That doesn't support you. You are assuming that deterministic values $v(A)$ and $v(B)$ for different operators must be modeled as the same event $x$. This is effectively how I'd read the Kochen-Specker theorem if I try to translate it into the language of Kolmogorov probability theory. For example, if you consider the measurement bases $\mathcal{M}_{1} = \{ \lvert 0 \rangle, \lvert 1 \rangle, \lvert 2 \rangle \}$ or $\mathcal{M}_{2} = \bigl\{ \lvert 0 \rangle, \tfrac{\lvert 1 \rangle + \lvert 2 \rangle}{\sqrt{2}}, \tfrac{\lvert 1 \rangle - \lvert 2 \rangle}{\sqrt{2}}\bigr\}$, which share an eigenvector, then in terms of Kolmogorov probability theory the Kochen-Specker theorem assumes that getting the result $\lvert 0 \rangle$ when measuring in the basis $\mathcal{M}_{1}$ and getting the result $\lvert 0 \rangle$ when measuring in the basis $\mathcal{M}_{2}$ should both be modeled as the same event in the probability space.

I would not consider that the most general possible way to embed quantum physics in Kolmogorov probability theory.

(In fact, I'm having to guess to make sense of your post because what you're claiming doesn't even look well formed. For example in $v(A) = A(x)$ you have $A$ appearing as both a random variable and as a Hermitian operator.)

Wrong. If the event algebra is not a sigma algebra, then your $\lambda$ will not encompass all possible events, but only such events that commute with $A$ and $B$. Hence, statements proved from this formula will only hold for events that commute with $A$ and $B$.

I think you're making this up as you go along.

Since you insist on equating Kolmogorov probability theory with the Kochen-Specker theorem I'll add this: there's a simple special case that shows that the setting considered in Bell's theorem is not a special case of the Kochen-Specker theorem. Specifically, if you take a product state $\rho_{\mathrm{AB}} = \rho_{\mathrm{A}} \otimes \rho_{\mathrm{B}}$, the quantum correlation reduces to $$P(ab \mid xy) = \mathrm{Tr} \bigl[(M_{a \mid x} \otimes N_{b \mid y}) (\rho_{\mathrm{A}} \otimes \rho_{\mathrm{B}}) \bigr] = \mathrm{Tr} [ M_{a \mid x} \, \rho_{\mathrm{A}} ] \mathrm{Tr} [ N_{b \mid y} \, \rho_{\mathrm{B}} ] = P_{\mathrm{A}}(a \mid x) P_{\mathrm{B}}(b \mid y) \,.$$ This is (trivially) a Bell-local model in the sense I defined, regardless of what $P_{\mathrm{A}}(a \mid x) = \mathrm{Tr} [ M_{a \mid x} \, \rho_{\mathrm{A}} ]$ and $P_{\mathrm{B}}(b \mid y) = \mathrm{Tr} [ N_{b \mid y} \, \rho_{\mathrm{B}} ]$ are. In particular $P_{\mathrm{A}}(a \mid x)$ and $P_{\mathrm{B}}(b \mid y)$ may not admit contextual models satisfying the Kochen-Specker assumptions and the model would still count as local.

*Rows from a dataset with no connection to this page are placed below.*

(* ===== verification/HwNames.v ===== *)
(** * pkg/network: the interfaces of hardware configurations

    ResolveHardwareConfigInterfaces of pkg/network/resolve.go: every interface a configuration
    names becomes the one that exists, subsystems first, then the ports of the sources. *)

From S2P Require Import Prelude Resolver HwTypes.

Module HwNames.

Import Resolver Hw.

#[local] Notation R := InterfaceResolver.

Fixpoint map_names {A} (f : A -> R -> A * R) (l : list A) (r : R) : list A * R :=
  match l with [] => ([], r) | x :: l' => let '(x', r) := f x r in let '(l', r) := map_names f l' r in (x' :: l', r) end.

(** [if resolved, remapped := r.Resolve(name); remapped { name = resolved }]. *)
Definition resolve_name (name : string) (r : R) : string * R :=
  let '(resolved, remapped, r) := Resolve name r in (if remapped then resolved else name, r).

Definition resolve_subsystem_names (s : Subsystem) (r : R) : Subsystem * R :=
  let d := sbDPLL s in
  let '(i, r) := if str_eqb (NetworkInterface d) "" then (NetworkInterface d, r) else resolve_name (NetworkInterface d) r in
  let '(ports, r) := map_names (map_names resolve_name) (Ethernet s) r in
  (s <| sbDPLL := d <| NetworkInterface := i |> |> <| Ethernet := ports |>, r).

Definition resolve_source_names (s : SourceConfig) (r : R) : SourceConfig * R :=
  let '(ports, r) := map_names resolve_name (PTPTimeReceivers s) r in (s <| PTPTimeReceivers := ports |>, r).

Definition resolve_chain_names (cc : ClockChain) (r : R) : ClockChain * R :=
  let '(structure, r) := map_names resolve_subsystem_names (Structure_ cc) r in
  let cc := cc <| Structure_ := structure |> in
  match ccBehavior cc with
  | Some b => let '(sources, r) := map_names resolve_source_names (Sources b) r in (cc <| ccBehavior := Some (b <| Sources := sources |>) |>, r)
  | None => (cc, r)
  end.

Definition resolve_config_names (h : HardwareConfig) (r : R) : HardwareConfig * R :=
  match hpClockChain (hwProfile h) with
  | Some cc => let '(cc, r) := resolve_chain_names cc r in (h <| hwProfile := (hwProfile h) <| hpClockChain := Some cc |> |>, r)
  | None => (h, r)
  end.

Definition ResolveHardwareConfigInterfaces (hwConfigs : list HardwareConfig) (r : R) : list HardwareConfig * R :=
  map_names resolve_config_names hwConfigs r.

(** * Properties *)

(** The same configuration with every interface given by a function of its name. *)
Section Rename.
Context (f : string -> string).

Definition subsystem_names (s : Subsystem) : Subsystem :=
  let d := sbDPLL s in s <| sbDPLL := d <| NetworkInterface := f (NetworkInterface d) |> |> <| Ethernet := map (map f) (Ethernet s) |>.
Definition source_names (s : SourceConfig) : SourceConfig := s <| PTPTimeReceivers := map f (PTPTimeReceivers s) |>.
Definition chain_names (cc : ClockChain) : ClockChain :=
  cc <| Structure_ := map subsystem_names (Structure_ cc) |>
     <| ccBehavior := (fun b => b <| Sources := map source_names (Sources b) |>) <$> ccBehavior cc |>.
Definition config_names (h : HardwareConfig) : HardwareConfig :=
  h <| hwProfile := (hwProfile h) <| hpClockChain := chain_names <$> hpClockChain (hwProfile h) |> |>.

End Rename.

(** A resolver that answers about given interfaces, and a step that maps as [f] does and
    leaves one. *)
Definition answers (known : list string) (r : R) : Prop := cache_ok r /\ knownInterfaces r = known.

Definition maps_as {A} (known : list string) (step : A -> R -> A * R) (f : A -> A) : Prop :=
  forall x r, answers known r -> exists r', step x r = (f x, r') /\ answers known r'.

Lemma map_names_as {A} known (step : A -> R -> A * R) f : maps_as known step f -> maps_as known (map_names step) (map f).
Proof.
  intros H l. induction l as [|x l IH]; intros r Hr; [by exists r|]. cbn.
  destruct (H x r Hr) as (r1 & -> & H1). destruct (IH r1 H1) as (r2 & -> & H2). by exists r2.
Qed.

Lemma resolve_name_as known : maps_as known resolve_name (resolution known).
Proof.
  intros name r [Hc Hk]. destruct (Resolve_resolution name r Hc) as (r' & E & Hk' & Hc'). rewrite Hk in E. exists r'.
  unfold resolve_name. rewrite E. split; [|split; [done|congruence]]. unfold str_eqb. case_bool_decide as He; cbn; congruence.
Qed.

#[local] Hint Resolve map_names_as resolve_name_as : core.

Lemma subsystem_names_as known : maps_as known resolve_subsystem_names (subsystem_names (resolution known)).
Proof.
  intros s r Hr. unfold resolve_subsystem_names, subsystem_names.
  assert (exists r1, (if str_eqb (NetworkInterface (sbDPLL s)) "" then (NetworkInterface (sbDPLL s), r) else resolve_name (NetworkInterface (sbDPLL s)) r)
      = (resolution known (NetworkInterface (sbDPLL s)), r1) /\ answers known r1) as (r1 & -> & H1).
  { destruct (str_eqb _ _) eqn:E; [|by apply resolve_name_as]. exists r. unfold resolution. by rewrite E. }
  destruct (map_names_as known (map_names resolve_name) (map (resolution known)) ltac:(auto) (Ethernet s) r1 H1) as (r2 & -> & H2). by exists r2.
Qed.

Lemma source_names_as known : maps_as known resolve_source_names (source_names (resolution known)).
Proof.
  intros s r Hr. unfold resolve_source_names, source_names.
  destruct (map_names_as known resolve_name (resolution known) ltac:(auto) (PTPTimeReceivers s) r Hr) as (r1 & -> & H1). by exists r1.
Qed.

Lemma chain_names_as known : maps_as known resolve_chain_names (chain_names (resolution known)).
Proof.
  intros cc r Hr. unfold resolve_chain_names, chain_names.
  destruct (map_names_as known _ _ (subsystem_names_as known) (Structure_ cc) r Hr) as (r1 & -> & H1). destruct cc as [common structure [b|]]; cbn.
  - destruct (map_names_as known _ _ (source_names_as known) (Sources b) r1 H1) as (r2 & -> & H2). by exists r2.
  - by exists r1.
Qed.

Lemma config_names_as known : maps_as known resolve_config_names (config_names (resolution known)).
Proof.
  intros h r Hr. unfold resolve_config_names, config_names. destruct h as [name [pname ct [cc|]] rel st]; cbn.
  - destruct (chain_names_as known cc r Hr) as (r1 & -> & H1). by exists r1.
  - by exists r.
Qed.

(** The interfaces of hardware configurations become exactly their resolutions among the
    interfaces of the node, in subsystems, Ethernet ports and time receivers alike, whatever
    was resolved before; all the rest stays, and the resolver goes on answering the same. *)
Theorem hardware_names_resolved known names hwConfigs :
  let r := used known names in
  (ResolveHardwareConfigInterfaces hwConfigs r).1 = map (config_names (resolution known)) hwConfigs
  /\ answers known (ResolveHardwareConfigInterfaces hwConfigs r).2.
Proof.
  cbn zeta. destruct (used_ok known names) as [Hk Hc].
  destruct (map_names_as known _ _ (config_names_as known) hwConfigs (used known names)) as (r' & E & Hr'); [by split|].
  unfold ResolveHardwareConfigInterfaces. by rewrite E.
Qed.

End HwNames.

In general a given set of quantum correlations could admit only a local model (in the sense of Bell's theorem) or only a contextual model (in the sense of the Kochen-Specker theorem) or both or neither, so neither class of model is a subset of the other.

This is not what I said. I said that two computers cannot simulate this without FTL communication.

I never said you said that two computers cannot simulate this without FTL communication*. I described the FTL model to point out two things, neither of which you have addressed:

• If you accept that the FTL model is a valid explanation for quantum correlations then it is a perfectly natural question to ask whether a similar model could explain quantum correlations without FTL communication. Of course we already know the answer is "no" thanks to Bell's theorem.
• This question has nothing to do with the Kochen-Specker theorem or requiring that there is a joint probability space for everything or the like. The FTL simulation model I described need not necessarily admit a KS contextual model, for instance, so there is no reason to ask that there is a KS contextual model when you take away the FTL.

This is not a made up scenario. It is a fairly common way to think about Bell's theorem in the physics community and, in fact, there's a version of Bell's theorem (the "nonlocal game" approach) that is explicitly formulated this way.*If you're going to play "I said/you said" then you said "Two computers of course cannot do that" which leaves it ambiguous exactly what "that" is that you are denying, followed by "since they are classical objects. You need quantum objects to generate quantum statistics.", which is still wrong, since two computers using FTL communication is not a quantum object.

I highly doubt that you are a working physicist.

I work as a postdoctoral researcher in quantum information theory.

I have done my best to explain this to you, but you will not understand it if you don't invest at least a little bit of time into the study of probability theory and the KS theorem.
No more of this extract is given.